Johannesburg, South Africa – Sasol Limited (Sasol) today announced its updated strategy that commits it to be at net zero emissions by 2050. This is in line with Sasol’s commitment to accelerate its transition to a low carbon world in support of the objectives of the Paris Agreement.

In aligning with its 2050 ambition, Sasol has stepped up its 2030 scope 1 and 2 greenhouse gas (GHG) emission reduction target, from an initial 10% for its South African operations, announced last year, to 30% for its Energy and Chemicals businesses, off a 2017 baseline. The company is also introducing a scope 3 reduction target, for its Energy Business, off a 2019 baseline. This is consistent with what its peers have committed to.

“Based on detailed assessments and modelling, our 2030 target can be delivered without divestments and offsets, but through the direct decarbonisation of our existing assets,” said Fleetwood Grobler, President and Chief Executive Officer of Sasol.

“This will be done through a mix of energy and process efficiencies, investments in renewables and a shift to incremental natural gas as a transition feedstock for our Southern African value chain. These solutions are well known and mostly under our control, and the investments required are cost-effective, preserving strong returns in our business, above the cost of capital.”

Beyond 2030, Sasol has more than one viable pathway to get to its net zero ambition by 2050, with different options to transform its Southern Africa value chain by progressively shifting its feedstock away from coal, towards more transition gas, and then, green hydrogen and sustainable carbon over the longer term, as economics improve for these options.

“In an uncertain future, this approach offers agility and enables us to pivot as cost effective mitigation levers become available. We are also avoiding infrastructure lock-in and regret capital spend,” said Grobler.

Sasol’s proprietary Fischer-Tropsch (FT) technology, in particular, is well suited to play a meaningful role, in a low carbon future, with attractive new and emerging value pools.

“Against this backdrop, we are setting up a new business, Sasol ecoFT, with the intent to build on our technology leadership, to establish a significant market position internationally. One of the first applications for the technology is likely to be sustainable aviation fuels (SAF), where new regulations are driving demand and existing technology and feedstocks, have limitations that FT can address.”

A just transition

As global economies transform their energy systems, this will disrupt industry, shift value pools and job markets, and require diverse skills and capabilities in different geographies.
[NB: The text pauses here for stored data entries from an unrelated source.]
Lemma frame_file_compare n m :
  n < 10 ^ 5 -> m < 10 ^ 5 -> String.compare (frame_file n) (frame_file m) = Nat.compare n m.
Proof.
  intros Hn Hm. unfold frame_file. rewrite compare_prefix, !format_0d_fixed by (done || lia).
  rewrite compare_app_len by (by rewrite !fixed_digits_length). rewrite fixed_digits_compare by done.
  by destruct (Nat.compare n m); [apply compare_refl| |].
Qed.

Lemma frame_path_compare d n m :
  n < 10 ^ 5 -> m < 10 ^ 5 -> String.compare (frame_path d n) (frame_path d m) = Nat.compare n m.
Proof. intros. unfold frame_path. rewrite path_join_compare. by apply frame_file_compare. Qed.

Lemma frame_path_inj d n m : n < 10 ^ 5 -> m < 10 ^ 5 -> frame_path d n = frame_path d m -> n = m.
Proof.
  intros Hn Hm E. apply Nat.compare_eq_iff. rewrite <- (frame_path_compare d) by done.
  rewrite E. apply compare_refl.
Qed.

Lemma frame_path_le d n m : n <= m -> m < 10 ^ 5 -> String.le (frame_path d n) (frame_path d m).
Proof.
  intros Hnm Hm. unfold String.le, String.leb. rewrite frame_path_compare by lia.
  destruct (Nat.compare_spec n m); [done|done|lia].
Qed.

(** The frame paths in the order of their numbers are sorted as strings. *)
Lemma frame_paths_sorted d a n : a + n <= 10 ^ 5 -> Sorted String.le (frame_path d <$> seq a n).
Proof.
  revert a. induction n as [|n IH]; intros a Hn; [constructor|].
  cbn [seq fmap list_fmap]. constructor; [apply IH; lia|].
  destruct n as [|n]; constructor. apply frame_path_le; lia.
Qed.

Lemma frame_paths_NoDup d a n : a + n <= 10 ^ 5 -> NoDup (frame_path d <$> seq a n).
Proof.
  intros Hn. apply NoDup_fmap_2_strong; [|apply NoDup_seq].
  intros x y Hx Hy. apply elem_of_seq in Hx, Hy. apply frame_path_inj; lia.
Qed.
(* ===== verification/Plot.v ===== *)
(** * Plot: the plot setup, main.py lines 65-94

    Before the search the script computes, from the projected graph:
    - [pos], the coordinates [(x, y)] of every node (line 66);
    - [edges_keys] and [edges_lines], for every edge in the order of
      [G.edges], its key and its polyline: the edge's [geometry] when it
      has one, else the segment between its two nodes (lines 68-77);
    - the styles of the [LineCollection], read from the edges with
      [.get(attr, default)] (lines 80-83, and again in [save_frame], lines
      109-111);
    - the figure and axes parameters (lines 86-88, 94) and the axes
      limits, the least and greatest coordinates (lines 92-93).

    The coordinates are an input: [x] and [y] are the attributes osmnx
    attaches to the nodes ([G.nodes(data=True)], as a list of pairs), and
    [geometry] those of the edges that have one.  The matplotlib objects
    are modelled by the [PlotSetup] record of what they are given.
    [min] and [max] of an empty sequence raise [ValueError]; a missing
    node in [pos] raises [KeyError]. *)

From S2P Require Import Prelude Graph Disk.
From Stdlib Require Import QOrderedType Qminmax.
Local Open Scope nat_scope.

Module Plot.

Import Disk.

Definition point : Type := (Q * Q)%type.

(** Line 66: [pos = {node: (data['x'], data['y']) for node, data in G.nodes(data=True)}]. *)
Definition node_pos (xy : list (node * point)) : gmap node point :=
  foldl (fun m np => <[np.1 := np.2]> m) ∅ xy.

(** Lines 73-77: the polyline of one edge. *)
Definition edge_line (pos : gmap node point) (geom : gmap ekey (list point)) (e : Edge)
  : exn + list point :=
  match geom !! ekey_of e with
  | Some coords => inr coords
  | None =>
      match pos !! e_u e, pos !! e_v e with
      | Some pu, Some pv => inr [pu; pv]
      | _, _ => inl KeyError
      end
  end.

(** Lines 71-77: the loop over [G.edges]; the first failing edge raises. *)
Fixpoint edge_lines (pos : gmap node point) (geom : gmap ekey (list point)) (es : list Edge)
  : exn + list (list point) :=
  match es with
  | [] => inr []
  | e :: es' =>
      match edge_line pos geom e with
      | inl x => inl x
      | inr c => match edge_lines pos geom es' with
                 | inl x => inl x
                 | inr cs => inr (c :: cs)
                 end
      end
  end.

(** The defaults of [.get('color', '#d36206')], [.get('linewidth', 0.5)]
    and [.get('alpha', 0.2)] (lines 81-83, 109-111). *)
Definition lc_default : EdgeStyle := mkEdgeStyle "#d36206" (2 # 10) (5 # 10).

(** The style drawn for edge [k]: the one written on it, else the
    defaults (the [style_*] functions write all three attributes). *)
Definition drawn_style (st : gmap ekey EdgeStyle) (k : ekey) : EdgeStyle := default lc_default (st !! k).

(** [min(...)] and [max(...)] of a sequence of numbers. *)
Definition py_minQ (xs : list Q) : exn + Q :=
  match xs with
  | [] => inl ValueError
  | x :: xs' => inr (fold_left Qmin xs' x)
  end.

Definition py_maxQ (xs : list Q) : exn + Q :=
  match xs with
  | [] => inl ValueError
  | x :: xs' => inr (fold_left Qmax xs' x)
  end.

(** What the figure, the line collection and the axes are given. *)
Record PlotSetup : Type := mkPlotSetup {
  ps_keys : list ekey;
  ps_lines : list (list point);
  ps_styles : list EdgeStyle;
  ps_figsize : nat * nat;
  ps_facecolor : string;
  ps_xlim : Q * Q;
  ps_ylim : Q * Q;
  ps_axis_off : bool
}.

Definition sum_bind {A B} (x : exn + A) (k : A -> exn + B) : exn + B :=
  match x with inl e => inl e | inr a => k a end.

(** Lines 65-94, with the edge styles [st] present at that point. *)
Definition plot_setup (g : Graph) (xy : list (node * point)) (geom : gmap ekey (list point))
    (st : gmap ekey EdgeStyle) : exn + PlotSetup :=
  let pos := node_pos xy in
  let keys := ekey_of <$> g_edges g in
  sum_bind (edge_lines pos geom (g_edges g)) (fun lines =>
  let vals := (map_to_list pos).*2 in
  sum_bind (py_minQ (fst <$> vals)) (fun x0 =>
  sum_bind (py_maxQ (fst <$> vals)) (fun x1 =>
  sum_bind (py_minQ (snd <$> vals)) (fun y0 =>
  sum_bind (py_maxQ (snd <$> vals)) (fun y1 =>
  inr (mkPlotSetup keys lines (drawn_style st <$> keys) (size, size) "#18080e" (x0, x1) (y0, y1) true)))))).

(** ** Lemmas *)

Lemma fold_min_le xs x : forall y, y ∈ x :: xs -> (fold_left Qmin xs x <= y)%Q.
Proof.
  revert x. induction xs as [|z zs IH]; intros x y Hy; simpl.
  - apply list_elem_of_singleton in Hy as ->. apply Qle_refl.
  - apply elem_of_cons in Hy as [->|[->|Hy]%elem_of_cons].
    + eapply Qle_trans; [apply IH; left|apply Q.le_min_l].
    + eapply Qle_trans; [apply IH; left|apply Q.le_min_r].
    + apply IH. by right.
Qed.

Lemma fold_max_ge xs x : forall y, y ∈ x :: xs -> (y <= fold_left Qmax xs x)%Q.
Proof.
  revert x. induction xs as [|z zs IH]; intros x y Hy; simpl.
  - apply list_elem_of_singleton in Hy as ->. apply Qle_refl.
  - apply elem_of_cons in Hy as [->|[->|Hy]%elem_of_cons].
    + eapply Qle_trans; [apply Q.le_max_l|apply IH; left].
    + eapply Qle_trans; [apply Q.le_max_r|apply IH; left].
    + apply IH. by right.
Qed.

Lemma py_minQ_spec xs : xs <> [] -> exists m, py_minQ xs = inr m /\ forall y, y ∈ xs -> (m <= y)%Q.
Proof. destruct xs as [|x xs]; [done|]. intros _. eexists. split; [reflexivity|]. apply fold_min_le. Qed.

Lemma py_maxQ_spec xs : xs <> [] -> exists m, py_maxQ xs = inr m /\ forall y, y ∈ xs -> (y <= m)%Q.
Proof. destruct xs as [|x xs]; [done|]. intros _. eexists. split; [reflexivity|]. apply fold_max_ge. Qed.

Lemma node_pos_Some xy n : n ∈ xy.*1 -> is_Some (node_pos xy !! n).
Proof.
  unfold node_pos. generalize (∅ : gmap node point) as m. revert n.
  induction xy as [|[k p] xy IH] using rev_ind; intros n m Hn; [by apply elem_of_nil in Hn|].
  rewrite foldl_app. simpl. rewrite lookup_insert. case_decide; [by eexists|].
  apply IH. rewrite fmap_app in Hn. apply elem_of_app in Hn as [Hn|Hn]; [done|].
  apply list_elem_of_singleton in Hn. simpl in Hn. by subst.
Qed.

Lemma edge_lines_ok pos geom es :
  (forall e, e ∈ es -> is_Some (pos !! e_u e) /\ is_Some (pos !! e_v e)) ->
  exists ls, edge_lines pos geom es = inr ls /\ length ls = length es.
Proof.
  induction es as [|e es IH]; intros Hes; [by exists []|].
  destruct (IH (fun e' He' => Hes e' ltac:(by right))) as (ls & E & Hl).
  destruct (Hes e ltac:(left)) as [[pu Hu] [pv Hv]]. simpl. rewrite E.
  unfold edge_line. destruct (geom !! ekey_of e); [|rewrite Hu, Hv]; eexists; (split; [reflexivity|]); simpl; lia.
Qed.

Lemma elem_of_pos_values (m : gmap node point) n p : m !! n = Some p -> p ∈ (map_to_list m).*2.
Proof. intros H. apply list_elem_of_fmap. exists (n, p). split; [done|]. by apply elem_of_map_to_list. Qed.

(** C31: The plot setup, when the nodes listed with their coordinates are
    the graph's nodes: with no node it raises [ValueError] ([min] of an
    empty sequence, line 92); otherwise it gives one polyline per edge, in
    the order of [G.edges], styled by the defaults of lines 81-83 (those
    of [style_unvisited_edge]) as no edge is styled yet, and axes limits
    that enclose every node's position. *)
Theorem plot_setup_spec g xy geom :
  wf_graph g -> xy.*1 = g_nodes g ->
  (g_nodes g = [] -> plot_setup g xy geom ∅ = inl ValueError) /\
  (g_nodes g <> [] -> exists ps, plot_setup g xy geom ∅ = inr ps /\
     ps_keys ps = ekey_of <$> g_edges g /\ length (ps_lines ps) = length (g_edges g) /\
     Forall (fun st => color st = color unvisited_style /\ (alpha st == alpha unvisited_style)%Q /\
                       (linewidth st == linewidth unvisited_style)%Q) (ps_styles ps) /\
     forall n p, node_pos xy !! n = Some p ->
       ((ps_xlim ps).1 <= p.1 <= (ps_xlim ps).2)%Q /\ ((ps_ylim ps).1 <= p.2 <= (ps_ylim ps).2)%Q).
Proof.
  intros Hg Hxy.
  destruct (edge_lines_ok (node_pos xy) geom (g_edges g)) as (ls & El & Hl).
  { intros e He. split; apply node_pos_Some; rewrite Hxy;
      [by apply (wf_edge_src g Hg)|by apply (wf_edge_dst g Hg)]. }
  split.
  - intros Hn. rewrite Hn in Hxy. destruct xy; [|done]. unfold plot_setup. rewrite El. reflexivity.
  - intros Hn. destruct (g_nodes g) as [|n0 ns] eqn:Hns; [done|].
    destruct (node_pos_Some xy n0) as [p0 Hp0]; [rewrite Hxy; left|].
    pose proof (elem_of_pos_values _ _ _ Hp0) as Hv.
    assert (Hne : forall A (f : point -> A), f <$> (map_to_list (node_pos xy)).*2 <> []).
    { intros A f Hf. apply fmap_nil_inv in Hf. rewrite Hf in Hv. by apply elem_of_nil in Hv. }
    unfold plot_setup. rewrite El. cbn [sum_bind].
    match goal with |- context [py_minQ ?l] =>
      destruct (py_minQ_spec l) as (x0 & Ex0 & Hx0); [apply Hne|rewrite Ex0; cbn [sum_bind]] end.
    match goal with |- context [py_maxQ ?l] =>
      destruct (py_maxQ_spec l) as (x1 & Ex1 & Hx1); [apply Hne|rewrite Ex1; cbn [sum_bind]] end.
    match goal with |- context [py_minQ ?l] =>
      destruct (py_minQ_spec l) as (y0 & Ey0 & Hy0); [apply Hne|rewrite Ey0; cbn [sum_bind]] end.
    match goal with |- context [py_maxQ ?l] =>
      destruct (py_maxQ_spec l) as (y1 & Ey1 & Hy1); [apply Hne|rewrite Ey1; cbn [sum_bind]] end.
    eexists. split; [reflexivity|]. cbn [ps_keys ps_lines ps_styles ps_xlim ps_ylim fst snd]. split_and!; [done|done| |].
    + apply Forall_fmap, Forall_forall. intros k _. change (drawn_style ∅ k) with lc_default.
      split_and!; [done|vm_compute; reflexivity|vm_compute; reflexivity].
    + intros n p Hp. pose proof (elem_of_pos_values _ _ _ Hp) as Hpv.
      split_and!; [apply Hx0|apply Hx1|apply Hy0|apply Hy1]; apply list_elem_of_fmap; by exists p.
Qed.

(** ** Witness *)

Definition line_graph : Graph := mkGraph [1; 2] [mkEdge 1 2 0 1000 50 (1000 / inject_Z 50)].
Definition line_xy : list (node * point) := [(1, (0, 0)%Q); (2, (3, 4)%Q)].

Lemma plot_setup_spec_witness :
  (g_nodes line_graph = [] -> plot_setup line_graph line_xy ∅ ∅ = inl ValueError) /\
  (g_nodes line_graph <> [] -> exists ps, plot_setup line_graph line_xy ∅ ∅ = inr ps /\
     ps_keys ps = ekey_of <$> g_edges line_graph /\ length (ps_lines ps) = length (g_edges line_graph) /\
     Forall (fun st => color st = color unvisited_style /\ (alpha st == alpha unvisited_style)%Q /\
                       (linewidth st == linewidth unvisited_style)%Q) (ps_styles ps) /\
     forall n p, node_pos line_xy !! n = Some p ->
       ((ps_xlim ps).1 <= p.1 <= (ps_xlim ps).2)%Q /\ ((ps_ylim ps).1 <= p.2 <= (ps_ylim ps).2)%Q).
Proof. apply plot_setup_spec; [solve_graph_hyps|reflexivity]. Defined.

End Plot.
Sasol will progress a just transition across its geographical footprint, with the aim of protecting and fostering employment opportunities by accelerating the development of new energy value pools.

South Africa in particular, holds significant promise for renewables and low-cost green hydrogen production for own use and export opportunities. This will require national plans to be established by industry stakeholder and government to develop opportunities, maximise localisation opportunities to create jobs and economic wealth.

“While the workforce impact is likely to be after 2030 – this needs to be anticipated now, with the right long term human capital plans – managing a natural transition of people involved in fossil fuels related activities and investing in reskilling for the needs of a low carbon economy in the future,” said Grobler.

Future Sasol’s businesses

Sasol’s Energy business is positioned to lead the energy transition in Southern Africa through its advantaged asset base with a cash breakeven oil price below US$35 dollars per barrel. As one of the world’s largest producers of grey hydrogen, Sasol aims to leverage this expertise to decarbonise through lower carbon feedstocks and increase production of cost-competitive sustainable fuels and energy.

Chemicals will pursue growth opportunities through its unique chemistry, specifically in FT and Ziegler-Alumina-Guerbet technologies. With its Lake Charles plants now fully operational, Sasol has clear pathways to generate attractive cash flows, as capacity ramps up. It will accelerate growth in more specialty solutions and sustainable chemicals, particularly Essential Care Chemicals and Advanced Materials, where Sasol already has leading market positions.

Sasol ecoFT, will focus on building new sustainable businesses by leveraging FT technology. Currently, FT uses fossil-fuel based sources of hydrogen and carbon. This technology has the potential to use green hydrogen and sustainable sources of carbon feedstock, such as biomass, carbon captured from carbon intensive processes and eventually direct air capture.

“Our FT technology, at the heart of our Southern Africa value chain, positions us well, to decarbonise through lower carbon feedstocks and to ramp-up the production of cost competitive sustainable fuels and chemicals,” said Grobler.

Self-funding the transition, while delivering sustainable returns

Sasol’s refocused strategy is underpinned by a financial framework that will enable the company to grow shared value, while accelerating its transition, as sustainable and resilient dividends are restored to our shareholders.

“Through our clear and updated capital allocation framework and governance structure, we will ensure effective and efficient decision making to navigate all the capital decisions we face in delivering Future Sasol,” said Paul Victor, Group Chief Financial Officer of Sasol.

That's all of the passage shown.